ASSIGNMENT: Nothing but an exact copy of the data should be output.

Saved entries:
(** Once a match without a numeric score was counted for a key, the entry
    of the key stays poisoned. *)
Lemma poisoned_entry (ms : list Match) (m : Match) k :
  m ∈ ms → ¬ numeric m → inherited k = false →
  teamKey (teamA m) = k ∨ teamKey (teamB m) = k →
  ∃ s, own (teamStats_of ms) k = Some s ∧ poisoned s.
Proof.
  intros Hin Hm Hk Hside.
  induction ms as [|m' ms IH] using rev_ind; [by apply elem_of_nil in Hin|].
  rewrite teamStats_of_snoc, own_body_result by done.
  apply elem_of_app in Hin as [Hin|Hin%list_elem_of_singleton].
  - destruct (IH Hin) as (s & -> & Hs). unfold key_step.
    repeat case_decide; simpl; eexists; (split; [done|]);
      auto using poisoned_sideA, poisoned_sideB.
  - subst m'. destruct (not_numeric_sides m) with (s := newStat []) as [_ _].
    { done. }
    unfold key_step.
    destruct (own (teamStats_of ms) k) as [s0|]; simpl;
      destruct Hside as [Hside|Hside]; rewrite ?(decide_True _ _ Hside);
      repeat case_decide; simpl; eexists; (split; [done|]);
      first [ apply poisoned_sideB, not_numeric_sides; done
            | apply not_numeric_sides; done ].
Qed.

(** C7, as the code has it: the function does not validate scores and does
    not raise.  It returns for every match list, and when the list holds a
    match with an absent or NaN score, the entry of each of its two teams
    (under a key that is not an inherited name) has [NaN] as goal
    difference. *)
Theorem calculateTeamStats_NaN_scores (ms : list Match) (m : Match) :
  m ∈ ms → ¬ numeric m →
  ∃ out ms', calculateTeamStats ms = Some (out, ms') ∧
    ∀ r, r ∈ [teamA m; teamB m] → inherited (teamKey r) = false →
      ∃ e : RankedStat, e ∈ out ∧ join comma (team e) = teamKey r
                        ∧ poisoned e ∧ goalDifference e = NaN.
Proof.
  intros Hin Hm. rewrite calculateTeamStats_eq. eexists _, _. split; [done|].
  intros r Hr Hk.
  destruct (poisoned_entry ms m (teamKey r) Hin Hm Hk) as (s & Hs & Hp).
  { apply elem_of_cons in Hr as [->|Hr]; [by left|].
    apply list_elem_of_singleton in Hr as ->. by right. }
  exists (rank s). split; [|split; [|split]].
  - rewrite ranked_Permutation. apply list_elem_of_fmap. exists s. split; [done|].
    apply list_elem_of_fmap. exists (teamKey r, s). split; [done|].
    by apply teamStats_of_entry.
  - destruct (team_of_entry ms _ s Hs) as (r' & Hr' & Ht). simpl.
    rewrite Ht. by apply join_sorted_first_roster in Hr'.
  - done.
  - by apply poisoned_goalDifference.
Qed.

OUTPUT OF THE TASK:
(** Once a match without a numeric score was counted for a key, the entry
    of the key stays poisoned. *)
Lemma poisoned_entry (ms : list Match) (m : Match) k :
  m ∈ ms → ¬ numeric m → inherited k = false →
  teamKey (teamA m) = k ∨ teamKey (teamB m) = k →
  ∃ s, own (teamStats_of ms) k = Some s ∧ poisoned s.
Proof.
  intros Hin Hm Hk Hside.
  induction ms as [|m' ms IH] using rev_ind; [by apply elem_of_nil in Hin|].
  rewrite teamStats_of_snoc, own_body_result by done.
  apply elem_of_app in Hin as [Hin|Hin%list_elem_of_singleton].
  - destruct (IH Hin) as (s & -> & Hs). unfold key_step.
    repeat case_decide; simpl; eexists; (split; [done|]);
      auto using poisoned_sideA, poisoned_sideB.
  - subst m'. destruct (not_numeric_sides m) with (s := newStat []) as [_ _].
    { done. }
    unfold key_step.
    destruct (own (teamStats_of ms) k) as [s0|]; simpl;
      destruct Hside as [Hside|Hside]; rewrite ?(decide_True _ _ Hside);
      repeat case_decide; simpl; eexists; (split; [done|]);
      first [ apply poisoned_sideB, not_numeric_sides; done
            | apply not_numeric_sides; done ].
Qed.

(** C7, as the code has it: the function does not validate scores and does
    not raise.  It returns for every match list, and when the list holds a
    match with an absent or NaN score, the entry of each of its two teams
    (under a key that is not an inherited name) has [NaN] as goal
    difference. *)
Theorem calculateTeamStats_NaN_scores (ms : list Match) (m : Match) :
  m ∈ ms → ¬ numeric m →
  ∃ out ms', calculateTeamStats ms = Some (out, ms') ∧
    ∀ r, r ∈ [teamA m; teamB m] → inherited (teamKey r) = false →
      ∃ e : RankedStat, e ∈ out ∧ join comma (team e) = teamKey r
                        ∧ poisoned e ∧ goalDifference e = NaN.
Proof.
  intros Hin Hm. rewrite calculateTeamStats_eq. eexists _, _. split; [done|].
  intros r Hr Hk.
  destruct (poisoned_entry ms m (teamKey r) Hin Hm Hk) as (s & Hs & Hp).
  { apply elem_of_cons in Hr as [->|Hr]; [by left|].
    apply list_elem_of_singleton in Hr as ->. by right. }
  exists (rank s). split; [|split; [|split]].
  - rewrite ranked_Permutation. apply list_elem_of_fmap. exists s. split; [done|].
    apply list_elem_of_fmap. exists (teamKey r, s). split; [done|].
    by apply teamStats_of_entry.
  - destruct (team_of_entry ms _ s Hs) as (r' & Hr' & Ht). simpl.
    rewrite Ht. by apply join_sorted_first_roster in Hr'.
  - done.
  - by apply poisoned_goalDifference.
Qed.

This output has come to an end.